CHICAGO (Reuters) - Gold rose in 2008 while the prices of commodities from oil to copper to grains fell drastically, but massive state spending to revive economies has sparked hopes for a recovery next year.
It was the year of the credit crunch, born out of the home mortgage crisis in the United States, spreading across the globe to curtail economic growth, decimate demand and spawn the biggest financial meltdown in some 80 years.
Gold, sought as a safe haven during times of risk, a hedge against inflation and for use in jewelry, rose on Wednesday and was one of the few commodities to finish higher year-on-year.
“Gold is the only (metal) that has been up this year,” said Nick Moore, commodity strategist at RBS Global Banking & Markets. “It has been a fantastic performance for gold.”
Bullion rose on Wednesday despite the strong dollar, which marked its first yearly gain against the euro since 2005. A firm dollar dulls gold’s appeal as an alternative investment.

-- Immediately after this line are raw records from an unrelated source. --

(* ===== verification/UmemSpec.v ===== *)
(** * What a task sees of its memory

    [uload s r v] is the word a task with root [r] reads at [v].  The theorems
    say how [brk], a write fault and [fork] change it, for the task and for
    every other one, and that copy on write keeps tasks apart. *)
From S2P Require Import Prelude Stuff Pm PmInv PmRun PmSpec Vm VmInv VmTree VmRun VmFree VmSpec Umem UmemInv UmemRun UmemSafe UmemOps.

Local Open Scope Z_scope.

Section spec.
Context {im : Image} {F : Type} {fo : FrameOps F} {so : ShareOps F} {fl : FrameLaws F} {shl : ShareLaws F}.
Implicit Types (s : VSt F) (W : gmap Z Z) (T : gmap Z (Z * list Z)) (B : gmap Z blk) (R : gmap (Z * Z) Z).

Lemma uload_map s T W B R r v :
  UInv s T W B R → uroot T r →
  uload s r v = match R !! (r, vpn v) with Some e => Some (word s (fr e) (Z.land v 0xfff / 8)) | None => None end.
Proof. intros HU Hr. unfold uload. rewrite (ui_map _ _ _ _ _ HU r v Hr). by destruct (R !! (r, vpn v)). Qed.

Lemma offset_word v : 0 ≤ Z.land v 0xfff / 8 < 512.
Proof.
  change 0xfff with (Z.ones 12). rewrite Z.land_ones by lia. change (2 ^ 12) with 4096.
  pose proof (Z.mod_pos_bound v 4096 ltac:(lia)). zdiv.
Qed.

(** ** The heap *)

(** A region with its pages, and nothing mapped above it up to [n] more pages. *)
Lemma region_end region n0 :
  region_ok region n0 → ur_end region = u_vaddr region + u_len region ∧
  vpn (u_vaddr region + u_len region) = vpn (u_vaddr region) + n0 ∧ (u_vaddr region + u_len region) mod 4096 = 0.
Proof.
  intros (_ & Hv & Ha & Hl & Hn & Hm). unfold ur_end. rewrite wadd_small by lia. split_and!; [lia| |].
  - rewrite Hl. apply vpn_add; lia.
  - rewrite Hl, Z.mul_comm, Z.mod_add by lia. done.
Qed.

Lemma align_f_page arg np : 0 ≤ arg ≤ 2 ^ 46 → align_f arg 4096 = np → 0 < np → np mod 4096 = 0 ∧ np ≤ 2 ^ 46 + 4096.
Proof.
  intros Ha E Hnp. destruct (decide (arg = 0)) as [->|Hne]; [vm_compute in E; lia|].
  destruct (align_f_bounds arg 12 ltac:(lia) ltac:(lia) ltac:(lia)) as [Hb [q Hq]].
  change (2 ^ 12) with 4096 in *. rewrite E in *. split; [rewrite Hq; by apply Z.mod_mul|lia].
Qed.

(** [n] pages of zeroes from [pos] on, for the task with root [r] alone. *)
Definition grown s T W B R (r pos n : Z) (z : nat) s' : Prop :=
  ∃ T' B' R', UInv s' T' W B' R' ∧ T ⊆ T' ∧ Safe B' R' ∧
    (∀ i, 0 ≤ i < n → ∃ e b, R' !! (r, vpn pos + i) = Some e ∧ kwritable e = true ∧ B' !! fr e = Some b ∧ bk_pages b = 1) ∧
    (∀ r' k, ¬ (r' = r ∧ vpn pos ≤ k < vpn pos + n) → R' !! (r', k) = R !! (r', k)) ∧
    (∀ r' v, uroot T r' → uload s' r' v =
       if decide (r' = r ∧ vpn pos ≤ vpn v < vpn pos + n) then Some 0 else uload s r' v) ∧ B ⊆ B' ∧ room (frames s') z.

Lemma grow_run s T W B R m r pos n z :
  UInv s T W B R → Safe B R → user_pt m = Some r → uroot T r → (base.size W + 4 ≤ 128)%nat →
  0 ≤ pos → pos mod 4096 = 0 → pos + 4096 * n ≤ 2 ^ 46 + 2 ^ 45 → 0 < n →
  room (frames s) (4 * Z.to_nat n + z) → (∀ i, 0 ≤ i < n → R !! (r, vpn pos + i) = None) →
  ∃ i s1 s2 s', pm_wrap_new r PR_PW false s = Done (inr (waddr i), s1) ∧
    (add_pages (Win (waddr i)) pos n PR_PW_UR_UW1 ;;; zero_pages m pos n) s1 = Done (tt, s2) ∧
    pm_wrap_drop (waddr i) s2 = Done (tt, s') ∧ grown s T W B R r pos n z s'.
Proof.
  intros HU HS Hm Hr Hsz Hpos Hal Hmax Hn Hroom HR.
  destruct (UInv_window s T W B R r PR_PW HU) as (i & s1 & E1 & Hi & HU1 & Q1 & K1);
    [by eapply uroot_frame|lia|apply PR_PW_ok|].
  assert (base.size (<[i := r]> W) = S (base.size W)) as Hsz1 by by rewrite map_size_insert_None.
  assert (frames s1 = frames s) as Ef1 by by destruct Q1 as (_ & -> & _).
  destruct (add_pages_run (Win (waddr i)) r pos n (<[i := r]> W) PR_PW_UR_UW1 Hpos Hal ltac:(lia) (shows_insert _ i r)
    UW1_ok ltac:(lia) (Z.to_nat n) 0 s1 T B R z ltac:(lia) ltac:(lia) HU1 Hr)
    as (s2 & T' & B' & R' & E2 & HU2 & HT & HB & Rm2 & K2 & HS2 & Hnew & Hold); [by rewrite Ef1|done|].
  destruct (zero_pages_run T' (<[i := r]> W) B' R' m r pos n Hpos Hal ltac:(lia) Hm (uroot_mono _ _ _ HT Hr)
    (Z.to_nat n) 0 s2 ltac:(lia) ltac:(lia) HU2) as (s3 & E3 & HU3 & Ef3 & Hz & Ho & _).
  { intros j Hj. destruct (Hnew j Hj) as (p & Hp & Hok & _). eexists. split; [exact Hp|by apply UW1_writable]. }
  destruct (UInv_drop _ _ _ _ _ _ _ HU3 Hi) as (s4 & E4 & HU4 & Q4 & K4).
  exists i, s1, s3, s4. split_and!; [done|unfold add_pages, zero_pages; by mrun E2|done|].
  exists T', B', R'. split_and!; [done|done|by apply HS2| | | |done|].
  - intros j Hj. destruct (Hnew j Hj) as (p & Hp & Hok & _ & HBp). eexists _, _. split_and!; [exact Hp|by apply UW1_writable| |].
    { rewrite (lor_perms_fr p _ UW1_ok Hok). exact HBp. } { done. }
  - intros r' k Hd. apply Hold. rewrite Z.add_0_r. done.
  - intros r' v Hr'. rewrite (uload_map s4 T' W B' R' r' v HU4 (uroot_mono _ _ _ HT Hr')).
    rewrite (uload_map s T W B R r' v HU Hr'). case_decide as Hd.
    + destruct Hd as [-> Hd]. destruct (Hnew (vpn v - vpn pos) ltac:(lia)) as (p & Hp & Hok & _).
      replace (vpn pos + (vpn v - vpn pos)) with (vpn v) in Hp by lia. rewrite Hp. f_equal.
      rewrite (keeps_word s3 T' _ B' R' s4 T' (r, vpn v) _ _ K4 HU3 Hp).
      apply (Hz (vpn v - vpn pos)); [lia| |apply offset_word].
      replace (vpn pos + (vpn v - vpn pos)) with (vpn v) by lia. done.
    + rewrite Hold by (rewrite Z.add_0_r; done). destruct (R !! (r', vpn v)) as [e|] eqn:Ev; [|done]. f_equal.
      assert (R' !! (r', vpn v) = Some e) as Ev' by (rewrite Hold by (rewrite Z.add_0_r; done); done).
      rewrite (keeps_word s3 T' _ B' R' s4 T' (r', vpn v) e _ K4 HU3 Ev'). rewrite Ho.
      * rewrite (keeps_word s1 T _ B R s2 T' (r', vpn v) e _ K2 HU1 Ev). by eapply keeps_word.
      * intros j e' Hj He'. destruct (Hnew j Hj) as (p & Hp & Hok & Hnb & _). rewrite Hp in He'. injection He' as <-.
        rewrite (lor_perms_fr p _ UW1_ok Hok). intros ->. apply Hnb.
        apply (blocks_busy _ _ _ (ui_blocks _ _ _ _ _ HU1)). by eapply UInv_cov.
  - destruct Q4 as (_ & -> & _). by rewrite Ef3.
Qed.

The greenback ended the year higher against most major currencies as a financial meltdown prompted investors to seek refuge in the dollar. <USD/>
Spot gold was trading at $878.90/$881.85 an ounce, up from New York’s notional close Tuesday of $868.40/$871.50.
Oil rallied more than 11 percent in a late surge tied to gains in gasoline and heating oil futures.
Crude also was supported by gains in the stock market, the failure to win a truce in the five-day battle between Israel and Hamas in the Gaza Strip and as Russia threatened to switch off gas supplies to its neighbor Ukraine on New Year’s day.
European states depend on Russia for a quarter of their gas and most of it is shipped in pipelines that run across Ukraine’s territory.
Weekly U.S. inventory data on Wednesday showed a decline in refinery activity and a rise of 500,000 barrels in crude stocks, compared with forecasts for a 1.5 million barrel drop.
“There’s a sign that the industry might be cutting back on production rates to try to boost margins. As heating oil and gasoline prices are rallying, crude is tagging along,” said Gene McGillian of Tradition Energy in Stamford, Connecticut.
U.S. crude settled $5.57, 14 percent, higher at $44.60 per barrel.
Oil, however, has tumbled from a record high above $147 set in July to below $40 as a global recession reduced demand. Oil was down 54 percent year-on-year.
Analysts in the latest Reuters poll forecast an average of $49 a barrel for U.S. crude in the first quarter, and an average $58.48 in 2009, pointing to a $10 recovery. <O/POLL>
While the latest round of grim U.S. economic data pointed toward more demand destruction for raw materials, some analysts said the worst was already over for many markets which saw years of gains wiped out in months.
The Reuters-Jefferies CRB index .CRB, which tracks prices of futures across 19 mostly U.S. traded commodity markets, lost nearly 40 percent this year, its biggest ever annual decline.
“In the new year, President-elect Obama will be taking on his new position and many people will be expecting a number of changes to stimulate the U.S. economy,” said Adrian Koh, analyst at Phillip Futures in Singapore.
Industrial metal copper rose 6 percent on Wednesday in year-end buying, and as China raised the value-added tax on a range of imported ores and concentrates from January 1 to stabilize domestic metal prices.
China is one of the world’s top consumers of copper.
“Prices are expected to stay weak in the first half next year and are likely to recover a bit in the second half, as copper supply is always relatively tighter than other base metals,” said analyst Judy Zhu of Standard Chartered Bank.
Copper for March delivery settled 7.80 cents, 6.7 percent, higher at $1.3950 a lb. The metal, however, is down 54 percent for the year.
The red metal rose to a record high of $8,940 a tonne in July before global financial woes cut demand.
U.S. soybeans rose 3 percent amid concerns over supply amid dry weather in major exporter Argentina, but futures were down about 20 percent for the year. Corn was down 11 percent for the year, and wheat down over 30 percent in 2008.
On Wednesday, Chicago Board of Trade March corn settled 10-3/4 cents, 2.7 percent, higher at $4.07 per bushel. January soybeans up 26-1/2, 2.8 percent, at $9.72-1/4 and March wheat up 6 cents at $6.10-3/4.